As you say, you'll be at an advantage in having learnt by successes and failures in your current garden.
You have time to plan, and you can take some of your favourite plants to your new home.
Good luck with your plans and keep in touch when you can.
Merry Christmas. :o)
21 Dec, 2008
~why are you moving Lori?will you be moving far?
21 Dec, 2008
Like they say a change is as good as a rest, good luck with a greenhouse.
21 Dec, 2008
Keep in touch, won't you, Lori. We will all be wanting to hear how the move goes and wishing you happiness in your next home and garden.
21 Dec, 2008
Good luck Lori and very best wishes for the New Year :0)
21 Dec, 2008
hi lori, i hope the new people appreciate what a lovely garden they have got.
but there is nothing like a brand new project to get ones juices flowing. hope your new 'blank canvas' meets all your expectations. plenty of pics before you start !!! have a happy xmas and a succesful new year......steve
21 Dec, 2008
Thanks Everyone! I won't be leaving the province and with any luck I'll be in a zone 6 or better...and I plan to spend a busy winter season working on goY, so I'm not leaving, friends, just growing into a new space..sorta...kinda...
I was about to start work on the "garden" page and reread the blog from last March...and realized that I'd grown up in the intervening months...change is good...and I'm looking forward not back. Thanks for all the well wishes my friends...you know that I send the same good vibes your way!
21 Dec, 2008
Lori, you are very wise to look forward not back. Remember with pleasure your old garden but don't waste energy grieving for it. As Steve says, you will have a blank canvas to play with to your hearts content. How exciting!! With the greenhouse, you could start with one like mine....unheated........it's great as a large cold frame for starting plants and in the summer I have grown wonderful cucumbers, tomatoes, peppers, watermelon and cantalope in there. It's just built out of 2x6 and old rescued windows. The roof is corrugated fiberglass which is semi-opaque. Its not pretty but it works!! LOL.
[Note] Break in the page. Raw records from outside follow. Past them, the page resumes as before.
(** ** One element *)

Lemma move_element src dst size c :
  width_ok size → cpu_ok c → in_u64 src → in_u64 dst →
  src + Z.of_nat size < u64_lim → dst + Z.of_nat size < u64_lim →
  granted (cmem c) src (Z.of_nat size) Read → granted (cmem c) dst (Z.of_nat size) Write →
  ∃ g v g', read_mem_value src size c = (mkCpu g (cregs c), XOk v) ∧
    write_mem_value dst v size (mkCpu g (cregs c)) = (mkCpu g' (cregs c), XOk tt) ∧
    mem_ok g' ∧ stored (cmem c) g' ∧ bytes_set (cmem c) dst (slice (cmem c) src size) g'.
Proof.
  intros Hw Hc Hsrc Hdst Hl1 Hl2 Hg1 Hg2. assert (Hs : (0 < size ≤ 8)%nat).
  { apply width_cases in Hw. lia. }
  destruct (read_granted (cmem c) src size (co_mem _ Hc) Hsrc Hl1 Hg1) as (g & bs & E & Hsame & Hg & Hl & Hb & Hbs).
  assert (Hread : read_mem_value src size c = (mkCpu g (cregs c), XOk (le_val bs))).
  { unfold read_mem_value. rewrite decide_False by lia. unfold xmem, mbind, X_bind. rewrite E.
    apply width_cases in Hw as [-> |[-> |[-> | ->]]]; done. }
  assert (Hc1 : cpu_ok (mkCpu g (cregs c))) by (split; [done|apply Hc]).
  destruct (write_element dst (le_val bs) size (mkCpu g (cregs c)) Hs Hc1 Hdst Hl2) as (g' & Ew & Hg' & Hst & Hset).
  { eapply granted_same; [apply (same_gview _ _ Hsame)|done]. }
  exists g, (le_val bs), g'. split_and!; try done; [eapply stored_trans; [by apply same_stored|done]|].
  assert (Hel : element (le_val bs) size = slice (cmem c) src size).
  { rewrite <- Hl at 2. rewrite <- (read_slice_of (cmem c) src bs) by (by rewrite Hl).
    unfold element. rewrite <- Hl. rewrite <- (le_bytes_le_val bs Hb) at 3.
    clear -Hs Hl. revert Hs. rewrite <- Hl. generalize (le_val bs), (length bs). clear.
    intros v n Hn. assert (Hp : ∀ m k w, (k ≤ m)%nat → take k (le_bytes m w) = le_bytes k w).
    { induction m as [|m IH]; intros [|k] w Hk; simpl; try done; [lia|]. f_equal. apply IH. lia. }
    apply Hp. lia. }
  rewrite <- Hel. intros x. rewrite (Hset x). simpl. by rewrite (same_gbyte _ _ Hsame).
Qed.

Lemma rcx_movs a b r : rcx (set_rdi a (set_rsi b r)) = rcx r.
Proof. by rewrite rcx_set_rdi, rcx_set_rsi. Qed.

Definition movs_regs (step n : Z) (r : RegFile) : RegFile :=
  set_rcx (rcx r - n) (set_rdi (wrap64 (rdi r + step * n)) (set_rsi (wrap64 (rsi r + step * n)) r)).

Lemma movs_regs_0 step r : regs_ok r → movs_regs step 0 r = r.
Proof.
  intros Hr. unfold movs_regs. rewrite Z.mul_0_r, !Z.add_0_r, Z.sub_0_r.
  rewrite !wrap64_id by auto with word. unfold set_rcx, set_rdi, set_rsi, rcx, rdi, rsi.
  rewrite (gpr_set_same 6), (gpr_set_same 7) by (done || lia). by rewrite (gpr_set_same 1) by (done || lia).
Qed.

Lemma movs_regs_step step n r :
  regs_ok r → 0 ≤ n < rcx r →
  (λ r1, set_rcx (sat_sub (rcx r1) 1) r1)
    (set_rdi (wrap64 (rdi r + step * (n + 1))) (set_rsi (wrap64 (rsi r + step * (n + 1))) (movs_regs step n r))) =
  movs_regs step (n + 1) r.
Proof.
  intros Hr Hn. unfold movs_regs. cbv beta.
  assert (Hr1 : regs_ok (set_rdi (wrap64 (rdi r + step * n)) (set_rsi (wrap64 (rsi r + step * n)) r))) by auto with regs word.
  rewrite rcx_movs, rcx_set_rcx by done.
  rewrite set_rsi_rcx, set_rdi_rcx, set_rcx_rcx. rewrite <- (set_rdi_rsi _ _ (set_rsi _ r)), set_rdi_rdi, set_rsi_rsi.
  rewrite sat_sub_le by lia. f_equal. lia.
Qed.

Section Movs.
Context (bulk : option string).

Section Run.
Context (size : nat) (count step : Z) (c : cpu).
Context (Hc : cpu_ok c) (Hw : width_ok size).
Context (Hstep : step = Z.of_nat size ∨ step = - Z.of_nat size).
Context (Hcount : 0 < count ≤ REP_BULK_MAX) (Hcx : count ≤ rcx (cregs c)).
Let src := rsi (cregs c).
Let dst := rdi (cregs c).
Let slo := low_end step src count.
Let dlo := low_end step dst count.
Let len := count * Z.of_nat size.
Context (Hslo : 0 ≤ slo) (Hdlo : 0 ≤ dlo) (Hslim : slo + len < u64_lim) (Hdlim : dlo + len < u64_lim).
Context (Hgs : granted (cmem c) slo len Read) (Hgd : granted (cmem c) dlo len Write).
Context (Hdisj : slo + len ≤ dlo ∨ dlo + len ≤ slo).

Lemma movs_size : (0 < size ≤ 8)%nat.
Proof. apply width_cases in Hw. lia. Qed.

Lemma src_inside j :
  0 ≤ j < count → slo ≤ src + step * j ∧ src + step * j + Z.of_nat size ≤ slo + len ∧ in_u64 (src + step * j).
Proof. apply (element_inside_of size count step src); [apply movs_size|done..]. Qed.
Lemma dst_inside j :
  0 ≤ j < count → dlo ≤ dst + step * j ∧ dst + step * j + Z.of_nat size ≤ dlo + len ∧ in_u64 (dst + step * j).
Proof. apply (element_inside_of size count step dst); [apply movs_size|done..]. Qed.

(** The source bytes of the first [j] elements, as they were. *)
Definition moved (j : Z) : list u8 := slice (cmem c) (low_end step src j) (Z.to_nat j * size).

(** The source is where it was. *)
Lemma source_kept j g :
  0 ≤ j ≤ count → filled c (low_end step dst j) (moved j) g →
  ∀ x, slo ≤ x < slo + len → gbyte g x = gbyte (cmem c) x.
Proof.
  intros Hj [_ _ Hb] x Hx. rewrite (Hb x). unfold moved. rewrite slice_length.
  destruct (decide (_ ≤ x < _)) as [Hin|]; [|done]. exfalso. pose proof movs_size.
  assert (Hn : Z.of_nat (Z.to_nat j * size) = j * Z.of_nat size) by lia. rewrite Hn in Hin.
  destruct (decide (j = 0)) as [->|]; [lia|].
  destruct (dst_inside 0 ltac:(lia)) as (A1 & A2 & _). destruct (dst_inside (j - 1) ltac:(lia)) as (B1 & B2 & _).
  unfold low_end in Hin. destruct Hstep as [E|E]; rewrite E in *;
    [rewrite decide_True in Hin by lia|rewrite decide_False in Hin by lia]; nia.
Qed.

Lemma element_moves j g :
  0 ≤ j < count → filled c (low_end step dst j) (moved j) g →
  ∃ g1 v g',
    read_mem_value (wrap64 (src + step * j)) size (mkCpu g (movs_regs step j (cregs c))) =
      (mkCpu g1 (movs_regs step j (cregs c)), XOk v) ∧
    write_mem_value (wrap64 (dst + step * j)) v size (mkCpu g1 (movs_regs step j (cregs c))) =
      (mkCpu g' (movs_regs step j (cregs c)), XOk tt) ∧
    filled c (low_end step dst (j + 1)) (moved (j + 1)) g'.
Proof.
  intros Hj Hf. pose proof (source_kept j g ltac:(lia) Hf) as Hkept. destruct Hf as [Hg Hst Hb].
  destruct (src_inside j Hj) as (A1 & A2 & A3). destruct (dst_inside j Hj) as (B1 & B2 & B3).
  rewrite !wrap64_id by done. pose proof movs_size as Hs.
  assert (Hcj : cpu_ok (mkCpu g (movs_regs step j (cregs c)))).
  { split; [done|]. unfold movs_regs. simpl. pose proof (co_regs _ Hc) as Hr.
    apply ok_set_rcx; [auto with regs word|]. pose proof (regs_rcx _ Hr). unfold in_u64 in *. lia. }
  destruct (move_element (src + step * j) (dst + step * j) size _ Hw Hcj A3 B3) as (g1 & v & g' & E1 & E2 & Hg' & Hst' & Hb').
  { lia. }
  { lia. }
  { eapply granted_stored; [exact Hst|]. eapply granted_sub; [exact Hgs|lia|lia]. }
  { eapply granted_stored; [exact Hst|]. eapply granted_sub; [exact Hgd|lia|lia]. }
  exists g1, v, g'. split_and!; [exact E1|exact E2|]. simpl in *. split; [done|by eapply stored_trans|].
  assert (Hsl : slice g (src + step * j) size = slice (cmem c) (src + step * j) size).
  { apply slice_same. intros x Hx. apply Hkept. lia. }
  rewrite Hsl in Hb'. unfold moved. replace (Z.to_nat (j + 1) * size)%nat with (Z.to_nat j * size + size)%nat by lia.
  assert (Hml : Z.of_nat (length (moved j)) = j * Z.of_nat size) by (unfold moved; rewrite slice_length; lia).
  unfold moved in Hb, Hml. unfold low_end in *. destruct Hstep as [E|E]; rewrite E in *.
  - rewrite !decide_True in * by lia. rewrite slice_app. eapply bytes_set_app; [exact Hb|].
    rewrite Hml. replace (dst + j * Z.of_nat size) with (dst + Z.of_nat size * j) by lia.
    replace (src + Z.of_nat (Z.to_nat j * size)) with (src + Z.of_nat size * j) by lia. exact Hb'.
  - rewrite !decide_False in * by lia. rewrite Nat.add_comm, slice_app.
    replace (src + - Z.of_nat size * (j + 1 - 1)) with (src + - Z.of_nat size * j) by lia.
    replace (src + - Z.of_nat size * j + Z.of_nat size) with (src + - Z.of_nat size * (j - 1)) by lia.
    replace (dst + - Z.of_nat size * (j + 1 - 1)) with
      (dst + - Z.of_nat size * (j - 1) - Z.of_nat (length (slice (cmem c) (src + - Z.of_nat size * j) size)))
      by (rewrite slice_length; lia).
    eapply bytes_set_prepend; [exact Hb|]. rewrite slice_length.
    replace (dst + - Z.of_nat size * (j - 1) - Z.of_nat size) with (dst + - Z.of_nat size * j) by lia. exact Hb'.
Qed.

(** The outcome all paths share. *)
Definition movs_outcome (out : cpu * xres bool) : Prop :=
  ∃ g', out = (mkCpu g' (movs_regs step count (cregs c)), XOk true) ∧ filled c dlo (moved count) g'.

Lemma filled_start a : filled c a (moved 0) (cmem c).
Proof. by apply filled_nil. Qed.

Lemma movs_elements : movs_outcome (loopX (fuel_of count) (movs_element size step) (src, dst, count) c).
Proof.
  pose proof (co_regs _ Hc) as Hr.
  apply (loopX_rule _ (λ s c1, ∃ j g, 0 ≤ j ≤ count ∧
    s = (wrap64 (src + step * j), wrap64 (dst + step * j), count - j) ∧
    c1 = mkCpu g (movs_regs step j (cregs c)) ∧ filled c (low_end step dst j) (moved j) g) _ (λ s, s.2)).
  - intros s c1 (j & g & Hj & -> & -> & Hf). unfold movs_element. destruct (decide (0 < count - j)) as [Hlt|Hge].
    + destruct (element_moves j g ltac:(lia) Hf) as (g1 & v & g' & E1 & E2 & Hf').
      erewrite xbind_eq by exact E1. erewrite xbind_eq by exact E2. cbv zeta.
      unfold xmod, mbind, X_bind, mret, X_ret. simpl. rewrite !advance_step. split.
      * exists (j + 1), g'. split_and!; [lia|lia|f_equal; rewrite sat_sub_le by lia; lia| |exact Hf'].
        f_equal. apply movs_regs_step; [done|lia].
      * rewrite sat_sub_le by lia. lia.
    + assert (j = count) as -> by lia. exists g. by split.
  - exists 0, (cmem c). split_and!; [lia|lia| | |].
    + rewrite Z.mul_0_r, !Z.add_0_r, Z.sub_0_r, !wrap64_id by (unfold src, dst; auto with word). done.
    + rewrite movs_regs_0 by done. by destruct c.
    + apply filled_start.
  - simpl. unfold fuel_of. lia.
Qed.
Growing roses can be an adventure but Hybrid teas have to be the hardest to look after. Try some David Austins. I've been very happy with mine.
21 Dec, 2008
Thanks Gilli... I'm thinking the corrugated fibreglas sounds like a plan! I know you are out in God's country where everything grows well...I thought that the Austin's weren't as hardy as some of the other older roses? would they be ok with temps in the negatories? like minus 20 for a few weeks at a time? lol...brrrr... maybe I should emigrate to Arizona!!
21 Dec, 2008
All the very best with your move...good that your staying on goy
21 Dec, 2008
I've got 5 David Austins, Lori. I'm in zone 4b or 5a, I'm not sure which. We get temps down in the -20'sC. I just put protection on them over the winter and so far they have seemed just fine. My 'Heritage' is about 4 or 5 feet tall in the summer same with 'Gertrude Jekyll'. My 'William Shakespere' was new this last spring so this is its first winter but 'Tamora' and 'Abraham Darby' also seem to come through just fine. I don't prune in the fall but leave the canes unless they are going to whip around too much with the wind. I pile up either pine needles, fallen leaves or hay around the roots or a combination of all three, depending what I have. Either just pile it or I make little "fences" with chicken wire. In the spring just start pulling the cover off little by little over a couple of weeks and throw it on the compost pile. Once they are uncovered I prune back any canes that have been killed by the weather and give them a good spray with a fungicide and away they go!!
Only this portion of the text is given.